■ **SOURCE DATA**
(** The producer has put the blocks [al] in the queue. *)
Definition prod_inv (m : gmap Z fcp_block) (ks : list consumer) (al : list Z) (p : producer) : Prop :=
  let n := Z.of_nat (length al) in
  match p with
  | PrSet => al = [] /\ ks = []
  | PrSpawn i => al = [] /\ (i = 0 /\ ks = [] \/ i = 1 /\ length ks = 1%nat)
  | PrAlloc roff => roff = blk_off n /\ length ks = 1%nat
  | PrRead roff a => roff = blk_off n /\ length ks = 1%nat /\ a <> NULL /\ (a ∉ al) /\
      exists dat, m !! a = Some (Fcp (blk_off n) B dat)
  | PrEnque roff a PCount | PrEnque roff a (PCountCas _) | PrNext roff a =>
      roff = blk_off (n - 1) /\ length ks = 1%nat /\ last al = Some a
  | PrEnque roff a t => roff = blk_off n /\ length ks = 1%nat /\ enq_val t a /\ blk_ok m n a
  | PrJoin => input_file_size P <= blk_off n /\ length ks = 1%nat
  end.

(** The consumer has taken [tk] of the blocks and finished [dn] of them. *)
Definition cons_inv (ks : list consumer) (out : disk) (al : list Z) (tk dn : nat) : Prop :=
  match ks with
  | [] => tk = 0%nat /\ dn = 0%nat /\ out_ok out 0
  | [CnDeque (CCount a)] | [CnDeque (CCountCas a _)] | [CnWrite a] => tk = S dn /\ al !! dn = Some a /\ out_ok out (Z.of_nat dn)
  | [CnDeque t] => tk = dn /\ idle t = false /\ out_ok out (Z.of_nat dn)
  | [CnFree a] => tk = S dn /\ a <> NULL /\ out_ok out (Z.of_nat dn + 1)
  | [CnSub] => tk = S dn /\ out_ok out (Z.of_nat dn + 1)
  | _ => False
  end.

--

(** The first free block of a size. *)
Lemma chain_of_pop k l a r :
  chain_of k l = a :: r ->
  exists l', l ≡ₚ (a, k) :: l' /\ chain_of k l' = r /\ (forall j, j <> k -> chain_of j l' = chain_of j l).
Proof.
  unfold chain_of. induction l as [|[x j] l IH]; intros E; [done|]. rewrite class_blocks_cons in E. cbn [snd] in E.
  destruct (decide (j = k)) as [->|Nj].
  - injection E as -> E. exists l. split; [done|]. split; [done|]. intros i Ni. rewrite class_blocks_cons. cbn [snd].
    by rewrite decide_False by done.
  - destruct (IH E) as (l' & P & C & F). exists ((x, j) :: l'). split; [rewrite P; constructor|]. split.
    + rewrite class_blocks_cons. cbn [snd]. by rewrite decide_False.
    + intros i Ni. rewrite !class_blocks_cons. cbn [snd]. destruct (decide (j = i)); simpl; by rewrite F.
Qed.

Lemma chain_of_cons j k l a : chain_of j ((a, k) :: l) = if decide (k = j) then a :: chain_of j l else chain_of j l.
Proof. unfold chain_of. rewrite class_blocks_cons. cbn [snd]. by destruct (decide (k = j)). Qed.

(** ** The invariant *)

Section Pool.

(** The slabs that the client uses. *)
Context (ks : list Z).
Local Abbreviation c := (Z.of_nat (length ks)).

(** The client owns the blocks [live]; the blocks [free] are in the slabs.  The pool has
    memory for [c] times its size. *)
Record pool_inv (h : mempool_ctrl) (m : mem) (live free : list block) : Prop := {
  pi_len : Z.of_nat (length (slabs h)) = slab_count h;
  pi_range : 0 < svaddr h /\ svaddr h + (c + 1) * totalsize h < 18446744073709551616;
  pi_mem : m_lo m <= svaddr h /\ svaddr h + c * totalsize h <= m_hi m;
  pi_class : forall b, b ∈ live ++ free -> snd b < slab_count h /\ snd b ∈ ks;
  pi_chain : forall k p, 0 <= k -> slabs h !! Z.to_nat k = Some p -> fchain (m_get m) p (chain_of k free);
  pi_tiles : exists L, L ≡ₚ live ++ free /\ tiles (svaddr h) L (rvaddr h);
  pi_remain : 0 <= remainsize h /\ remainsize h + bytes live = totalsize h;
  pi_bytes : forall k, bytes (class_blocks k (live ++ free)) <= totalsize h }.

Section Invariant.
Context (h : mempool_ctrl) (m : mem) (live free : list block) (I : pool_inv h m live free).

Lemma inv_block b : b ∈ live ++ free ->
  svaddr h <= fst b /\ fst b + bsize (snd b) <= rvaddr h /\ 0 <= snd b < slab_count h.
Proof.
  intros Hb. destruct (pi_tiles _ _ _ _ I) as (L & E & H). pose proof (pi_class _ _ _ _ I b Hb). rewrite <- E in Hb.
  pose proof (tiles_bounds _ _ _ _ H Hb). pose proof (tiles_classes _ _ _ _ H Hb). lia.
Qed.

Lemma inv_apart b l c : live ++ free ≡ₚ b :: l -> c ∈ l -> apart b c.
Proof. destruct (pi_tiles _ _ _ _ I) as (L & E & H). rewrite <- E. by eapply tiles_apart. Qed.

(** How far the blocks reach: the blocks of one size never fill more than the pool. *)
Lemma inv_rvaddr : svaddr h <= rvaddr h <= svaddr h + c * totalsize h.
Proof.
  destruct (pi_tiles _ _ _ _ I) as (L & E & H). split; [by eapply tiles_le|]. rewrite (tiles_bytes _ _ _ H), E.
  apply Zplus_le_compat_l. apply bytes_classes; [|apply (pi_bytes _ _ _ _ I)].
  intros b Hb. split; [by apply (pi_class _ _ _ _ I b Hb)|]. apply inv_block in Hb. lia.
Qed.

==

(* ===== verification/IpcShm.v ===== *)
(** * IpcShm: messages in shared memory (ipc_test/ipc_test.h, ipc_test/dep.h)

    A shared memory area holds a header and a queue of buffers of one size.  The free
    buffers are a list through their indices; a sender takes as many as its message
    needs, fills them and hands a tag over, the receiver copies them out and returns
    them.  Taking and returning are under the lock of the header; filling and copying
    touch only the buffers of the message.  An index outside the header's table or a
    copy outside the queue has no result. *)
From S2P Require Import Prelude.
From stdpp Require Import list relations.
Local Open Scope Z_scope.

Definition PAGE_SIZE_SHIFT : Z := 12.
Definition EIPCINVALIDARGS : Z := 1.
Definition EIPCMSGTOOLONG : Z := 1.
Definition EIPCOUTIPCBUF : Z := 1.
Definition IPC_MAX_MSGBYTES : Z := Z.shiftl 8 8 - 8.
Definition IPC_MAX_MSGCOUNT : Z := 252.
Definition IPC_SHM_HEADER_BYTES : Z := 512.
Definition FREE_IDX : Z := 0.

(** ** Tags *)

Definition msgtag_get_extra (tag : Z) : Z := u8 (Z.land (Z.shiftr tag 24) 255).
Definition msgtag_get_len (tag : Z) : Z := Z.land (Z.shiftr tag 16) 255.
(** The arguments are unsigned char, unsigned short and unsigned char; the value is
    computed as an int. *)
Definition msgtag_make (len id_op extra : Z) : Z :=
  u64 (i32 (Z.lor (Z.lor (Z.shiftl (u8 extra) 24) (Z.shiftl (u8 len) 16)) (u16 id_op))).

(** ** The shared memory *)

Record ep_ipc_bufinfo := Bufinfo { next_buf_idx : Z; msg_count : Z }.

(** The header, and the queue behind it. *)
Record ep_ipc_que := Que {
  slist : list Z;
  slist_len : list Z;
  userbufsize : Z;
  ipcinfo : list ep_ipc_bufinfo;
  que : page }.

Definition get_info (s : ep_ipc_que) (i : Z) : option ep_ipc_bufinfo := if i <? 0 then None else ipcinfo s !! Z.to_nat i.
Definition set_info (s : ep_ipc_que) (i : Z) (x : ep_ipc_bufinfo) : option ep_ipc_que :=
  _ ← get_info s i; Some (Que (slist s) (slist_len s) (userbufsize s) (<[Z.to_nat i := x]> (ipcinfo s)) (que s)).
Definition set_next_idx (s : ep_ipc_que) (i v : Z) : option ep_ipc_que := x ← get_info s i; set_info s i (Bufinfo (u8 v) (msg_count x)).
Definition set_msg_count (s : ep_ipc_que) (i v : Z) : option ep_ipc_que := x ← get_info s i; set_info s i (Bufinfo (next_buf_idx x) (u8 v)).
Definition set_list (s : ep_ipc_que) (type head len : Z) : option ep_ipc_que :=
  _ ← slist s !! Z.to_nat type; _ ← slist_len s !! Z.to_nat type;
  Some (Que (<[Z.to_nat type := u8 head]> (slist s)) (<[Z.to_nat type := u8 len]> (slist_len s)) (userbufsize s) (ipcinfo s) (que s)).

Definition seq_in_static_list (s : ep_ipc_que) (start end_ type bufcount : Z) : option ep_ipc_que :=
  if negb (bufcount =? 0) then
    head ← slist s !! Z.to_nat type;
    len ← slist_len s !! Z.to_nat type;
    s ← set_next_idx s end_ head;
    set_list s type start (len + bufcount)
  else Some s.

■ **YOUR OBJECTIVE**
All lines in the listing above between the line with "match p with" and the line with "exists dat, m", inclusive, should be set down exactly, and no line outside that range.

■ **YOUR SOLUTION**
  match p with
  | PrSet => al = [] /\ ks = []
  | PrSpawn i => al = [] /\ (i = 0 /\ ks = [] \/ i = 1 /\ length ks = 1%nat)
  | PrAlloc roff => roff = blk_off n /\ length ks = 1%nat
  | PrRead roff a => roff = blk_off n /\ length ks = 1%nat /\ a <> NULL /\ (a ∉ al) /\
      exists dat, m !! a = Some (Fcp (blk_off n) B dat)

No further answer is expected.